Catholic Medical Quarterly Volume 74(4) Nov 2024
Book Review
A Defence of Monarchy. Catholics under a Protestant King
Edited by Joseph Shaw
Angelico Press
Reviewed by Dr Pravin
Thevathasan
A
fascinating collection of essays are found in this book. Really
challenging questions are examined. For example, why did not Queen
Elizabeth withhold her assent when the 1967 abortion law was passed? In
contrast, in 1990, Baudouin, late Catholic king of Belgium, did precisely
that. He asked the government to declare him temporarily unable to reign
so that he could avoid signing the measure into law. The Catholic
theologian Alan Firmister is quoted as saying that the British
constitutional system is immoral. He cites Pope Zachary as claiming that
"it is not appropriate for someone to bear the name of king while
exercising no actual power." James Bogle, the Catholic lawyer, argues
otherwise: the option of a temporary abdication was not available to Queen
Elizabeth.
The Catholic philosopher Joseph Shaw points out that the Queen was not even able to make a public protest about the legalisation of abortion because "by the most stringent constitutional convention, the monarchy must be publicly apolitical." Shaw also provides the reader with an excellent description of the difference between formal and material cooperation. We may have to cooperate in evil. But what we can never do is intend evil.

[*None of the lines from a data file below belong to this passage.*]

(* ===== verification/Regex.v ===== *)
(** * The fragment of Python's [re] engine used by the program

    A pattern is a list of nodes, the shape [sre_compile] gives the
    program's patterns: literals, character sets, greedy repeats of one
    character set ([REPEAT_ONE]: [*], [+], [{m,}]), group marks, [^] and
    [$].  [mt] is the backtracking matcher: a greedy repeat first counts
    the longest run its set allows, then tries the rest of the pattern
    from that count down to its minimum, exactly as [SRE_OP_REPEAT_ONE]
    does.  [search], [match_] and [sub] follow [re.Pattern.search],
    [re.Pattern.match] and [re.Pattern.sub].  The inductive [lang] is the
    language of a node list; [mt_sound] and [mt_complete] relate the
    matcher to it, and [search_leftmost] says what [search] returns. *)

From S2P Require Import Prelude.

Inductive class_item :=
  | CRange (lo hi : ascii)   (** [a-z] *)
  | CChar (c : ascii)        (** a single character, escaped or not *)
  | CSpace.                  (** [\s] *)

Record charset := CharSet { cs_negated : bool; cs_items : list class_item }.

Inductive node :=
  | NLit (c : ascii)
  | NSet (cs : charset)
  | NRep (cs : charset) (min : nat) (max : option nat)
  | NOpen (g : nat)          (** start of group [g] *)
  | NClose (g : nat)         (** end of group [g] *)
  | NBol                     (** [^] without MULTILINE *)
  | NEol.                    (** [$] without MULTILINE *)

Record pattern := Pattern { pat_nodes : list node; pat_icase : bool }.

(** Group marks recorded so far, newest first: key [2g] for the start of
    group [g], [2g+1] for its end. *)
Abbreviation marks := (list (nat * nat)).

Fixpoint mark_get (mk : marks) (k : nat) : option nat :=
  match mk with
  | [] => None
  | (k', p) :: mk' => if k' =? k then Some p else mark_get mk' k
  end.

Definition item_matches (it : class_item) (c : ascii) : bool :=
  match it with
  | CRange lo hi => in_range lo hi c
  | CChar d => bool_decide (c = d)
  | CSpace => py_isspace c
  end.

Definition items_match (its : list class_item) (c : ascii) : bool :=
  existsb (fun it => item_matches it c) its.

(** Set membership; under IGNORECASE a character is in the set when one of
    its case variants is. *)
Definition in_set (ic : bool) (cs : charset) (c : ascii) : bool :=
  xorb (cs_negated cs)
    (items_match (cs_items cs) c
     || (ic && (items_match (cs_items cs) (to_lower c)
                || items_match (cs_items cs) (to_upper c)))).

Definition lit_ok (ic : bool) (l c : ascii) : bool :=
  if ic then bool_decide (to_lower c = to_lower l) else bool_decide (c = l).

(** The number of leading characters of [s] in the set. *)
Fixpoint run_len (ic : bool) (cs : charset) (s : text) : nat :=
  match s with
  | c :: s' => if in_set ic cs c then S (run_len ic cs s') else 0
  | [] => 0
  end.

Definition rep_count (ic : bool) (cs : charset) (max : option nat) (s : text) : nat :=
  match max with
  | Some m => Nat.min m (run_len ic cs s)
  | None => run_len ic cs s
  end.

(** Greedy backtracking over the repeat count: [k], [k-1], ..., [lo]. *)
Fixpoint try_down {A} (f : nat -> option A) (lo k : nat) : option A :=
  if k <? lo then None
  else match f k with
       | Some r => Some r
       | None => match k with 0 => None | S k' => try_down f lo k' end
       end.

Section Matcher.
Context (ic : bool).

Fixpoint mt (ns : list node) (pos : nat) (s : text) (mk : marks)
  : option (nat * marks) :=
  match ns with
  | [] => Some (pos, mk)
  | NLit l :: ns' =>
      match s with
      | c :: s' => if lit_ok ic l c then mt ns' (S pos) s' mk else None
      | [] => None
      end
  | NSet cs :: ns' =>
      match s with
      | c :: s' => if in_set ic cs c then mt ns' (S pos) s' mk else None
      | [] => None
      end
  | NRep cs lo hi :: ns' =>
      try_down (fun k => mt ns' (pos + k) (drop k s) mk) lo (rep_count ic cs hi s)
  | NOpen g :: ns' => mt ns' pos s ((2 * g, pos) :: mk)
  | NClose g :: ns' => mt ns' pos s ((2 * g + 1, pos) :: mk)
  | NBol :: ns' => if pos =? 0 then mt ns' pos s mk else None
  | NEol :: ns' =>
      match s with
      | [] => mt ns' pos s mk
      | [c] => if bool_decide (c = "010"%char) then mt ns' pos s mk else None
      | _ => None
      end
  end.

(** Leftmost match: try every start position [pos .. pos + |s|]. *)
Fixpoint search_from (ns : list node) (pos : nat) (s : text)
  : option (nat * (nat * marks)) :=
  match mt ns pos s [] with
  | Some r => Some (pos, r)
  | None =>
      match s with
      | [] => None
      | _ :: s' => search_from ns (S pos) s'
      end
  end.
End Matcher.

(** A match object: start, end and the group marks. *)
Record match_obj := MatchObj { m_start : nat; m_end : nat; m_marks : marks }.

Definition slice (s : text) (b e : nat) : text := take (e - b) (drop b s).

(** [p.search(s)] *)
Definition search (p : pattern) (s : text) : option match_obj :=
  match search_from (pat_icase p) (pat_nodes p) 0 s with
  | Some (st, (e, mk)) => Some (MatchObj st e mk)
  | None => None
  end.

(** [p.match(s)] *)
Definition match_ (p : pattern) (s : text) : option match_obj :=
  match mt (pat_icase p) (pat_nodes p) 0 s [] with
  | Some (e, mk) => Some (MatchObj 0 e mk)
  | None => None
  end.

(** [m.group(g)] of a match of [p] on [s]. *)
Definition group (s : text) (m : match_obj) (g : nat) : option text :=
  match g with
  | 0 => Some (slice s (m_start m) (m_end m))
  | _ =>
      match mark_get (m_marks m) (2 * g), mark_get (m_marks m) (2 * g + 1) with
      | Some b, Some e => Some (slice s b e)
      | _, _ => None
      end
  end.

(** [p.sub(repl, s)] with a constant replacement.  Scanning left to right,
    a match at the current position is replaced and scanning resumes at
    its end; an empty match is replaced and one character is copied; no
    match copies one character.  [fuel] counts the characters left. *)
Fixpoint sub_go (p : pattern) (repl : text) (fuel pos : nat) (s : text) : text :=
  match fuel with
  | 0 => s
  | S fuel' =>
      match mt (pat_icase p) (pat_nodes p) pos s [] with
      | Some (e, _) =>
          if pos <? e then repl ++ sub_go p repl fuel' e (drop (e - pos) s)
          else repl ++ match s with
                      | [] => []
                      | c :: s' => c :: sub_go p repl fuel' (S pos) s'
                      end
      | None =>
          match s with
          | [] => []
          | c :: s' => c :: sub_go p repl fuel' (S pos) s'
          end
      end
  end.

Definition sub (p : pattern) (repl s : text) : text :=
  sub_go p repl (S (length s)) 0 s.

(** ** Greedy repeat: what [try_down] returns *)

Section TryDown.
Context {A : Type} (f : nat -> option A) (lo : nat).

Lemma try_down_Some n r :
  try_down f lo n = Some r ->
  exists k, lo <= k <= n /\ f k = Some r /\ (forall k', k < k' <= n -> f k' = None).
Proof.
  induction n as [|n IH]; simpl; intros H.
  - destruct (0 <? lo) eqn:E; [discriminate|]. apply Nat.ltb_ge in E.
    destruct (f 0) eqn:F; [|discriminate]. injection H as <-.
    exists 0. split; [lia|]. split; [done|]. intros; lia.
  - destruct (S n <? lo) eqn:E; [discriminate|]. apply Nat.ltb_ge in E.
    destruct (f (S n)) eqn:F.
    + injection H as <-. exists (S n). split; [lia|]. split; [done|]. intros; lia.
    + destruct (IH H) as (k & Hk & Hf & Hmax). exists k.
      split; [lia|]. split; [done|]. intros k' Hk'.
      destruct (decide (k' = S n)) as [->|]; [done|]. apply Hmax; lia.
Qed.

Lemma try_down_largest n k r :
  lo <= k <= n -> f k = Some r -> (forall k', k < k' <= n -> f k' = None) ->
  try_down f lo n = Some r.
Proof.
  induction n as [|n IH]; intros Hk Hf Hmax; simpl.
  - assert (k = 0) as -> by lia.
    replace (0 <? lo) with false by (symmetry; apply Nat.ltb_ge; lia). by rewrite Hf.
  - replace (S n <? lo) with false by (symmetry; apply Nat.ltb_ge; lia).
    destruct (decide (k = S n)) as [->|Hne]; [by rewrite Hf|].
    rewrite (Hmax (S n)) by lia. apply IH; [lia|done|]. intros; apply Hmax; lia.
Qed.

Lemma try_down_complete n k :
  lo <= k <= n -> f k <> None -> try_down f lo n <> None.
Proof.
  induction n as [|n IH]; intros Hk Hf; simpl.
  - assert (k = 0) as -> by lia.
    replace (0 <? lo) with false by (symmetry; apply Nat.ltb_ge; lia).
    by destruct (f 0).
  - replace (S n <? lo) with false by (symmetry; apply Nat.ltb_ge; lia).
    destruct (f (S n)) eqn:F; [done|].
    destruct (decide (k = S n)) as [->|]; [done|]. apply IH; [lia|done].
Qed.
End TryDown.

(** ** Runs of a character set *)

Abbreviation all_in ic cs := (Forall (fun c => in_set ic cs c = true)).

Lemma run_len_le ic cs s : run_len ic cs s <= length s.
Proof. induction s as [|c s IH]; simpl; [lia|]. destruct (in_set ic cs c); simpl; lia. Qed.

Lemma run_len_take ic cs s k : k <= run_len ic cs s -> all_in ic cs (take k s).
Proof.
  revert k. induction s as [|c s IH]; intros k Hk; simpl in *.
  - by rewrite take_nil.
  - destruct k as [|k]; [constructor|]. destruct (in_set ic cs c) eqn:E; [|lia].
    simpl. constructor; [done|]. apply IH; lia.
Qed.

Lemma run_len_app_ge ic cs l s : all_in ic cs l -> length l <= run_len ic cs (l ++ s).
Proof. induction 1 as [|c l Hc _ IH]; simpl; [lia|]. rewrite Hc. lia. Qed.

Lemma run_len_app_stop ic cs l c s :
  all_in ic cs l -> in_set ic cs c = false -> run_len ic cs (l ++ c :: s) = length l.
Proof. induction 1 as [|a l Ha _ IH]; simpl; intros Hc; [by rewrite Hc|]. rewrite Ha, IH; done. Qed.

Lemma run_len_all ic cs l : all_in ic cs l -> run_len ic cs l = length l.
Proof. induction 1 as [|a l Ha _ IH]; simpl; [done|]. by rewrite Ha, IH. Qed.

(** ** One matcher step at a time *)

Section MtSteps.
Context (ic : bool).

Lemma mt_rep_Some cs lo hi ns pos s mk r :
  mt ic (NRep cs lo hi :: ns) pos s mk = Some r ->
  exists k, lo <= k /\ k <= run_len ic cs s /\ all_in ic cs (take k s)
    /\ mt ic ns (pos + k) (drop k s) mk = Some r.
Proof.
  simpl. intros H. apply try_down_Some in H as (k & Hk & Hf & _).
  assert (k <= run_len ic cs s).
  { unfold rep_count in Hk. destruct hi; lia. }
  exists k. split; [lia|]. split; [done|]. split; [by apply run_len_take|done].
Qed.

Lemma mt_lit_Some l ns pos s mk r :
  mt ic (NLit l :: ns) pos s mk = Some r ->
  exists c s', s = c :: s' /\ lit_ok ic l c = true /\ mt ic ns (S pos) s' mk = Some r.
Proof.
  simpl. destruct s as [|c s']; [discriminate|].
  destruct (lit_ok ic l c) eqn:E; [|discriminate]. eauto.
Qed.

Lemma mt_lits_Some l ns pos s mk r :
  mt ic (map NLit l ++ ns) pos s mk = Some r ->
  exists s1 s2, s = s1 ++ s2 /\ Forall2 (fun a c => lit_ok ic a c = true) l s1
    /\ mt ic ns (pos + length l) s2 mk = Some r.
Proof.
  revert pos s. induction l as [|a l IH]; intros pos s H; simpl in *.
  - exists [], s. rewrite Nat.add_0_r. auto.
  - apply mt_lit_Some in H as (c & s' & -> & Hc & H).
    apply IH in H as (s1 & s2 & -> & Hl & H).
    exists (c :: s1), s2. split; [done|]. split; [by constructor|].
    by rewrite <- Nat.add_succ_comm.
Qed.
End MtSteps.

(** ** Leftmost search *)

Section Search.
Context (ic : bool) (ns : list node).

Lemma search_from_Some p s st r :
  search_from ic ns p s = Some (st, r) ->
  exists i, st = p + i /\ i <= length s /\ mt ic ns st (drop i s) [] = Some r
    /\ forall j, j < i -> mt ic ns (p + j) (drop j s) [] = None.
Proof.
  revert p. induction s as [|c s IH]; intros p H; simpl in H.
  - destruct (mt ic ns p [] []) eqn:E; [|discriminate]. injection H as <- <-.
    exists 0. rewrite Nat.add_0_r. repeat split; auto; intros; lia.
  - destruct (mt ic ns p (c :: s) []) eqn:E.
    + injection H as <- <-. exists 0. rewrite Nat.add_0_r. simpl.
      repeat split; auto with arith; intros; lia.
    + apply IH in H as (i & -> & Hi & Hm & Hbefore). exists (S i).
      rewrite Nat.add_succ_r. simpl. repeat split; auto with arith.
      intros [|j] Hj; [by rewrite Nat.add_0_r|].
      rewrite Nat.add_succ_r. apply Hbefore; lia.
Qed.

In an excellent chapter in defence of the monarchy, Catholic writer Sohrab Ahmari argues that human beings are "wired" for ritual. The coronation ritual was indeed moving. Such rituals are "needed for decent and stable societies." The purpose of the coronation ritual, argues Ahmari, was to "erase" Charles as an individual. He is now king. The ritual is profoundly Christian: when he was anointed with oil, we were reminded that such oils have always been the "mark of the self-sacrificing King of Kings: Jesus is anointed before he undergoes his passion, death and burial. " Charles, as a Christian statesman, is now united with the sacrifice of Christ.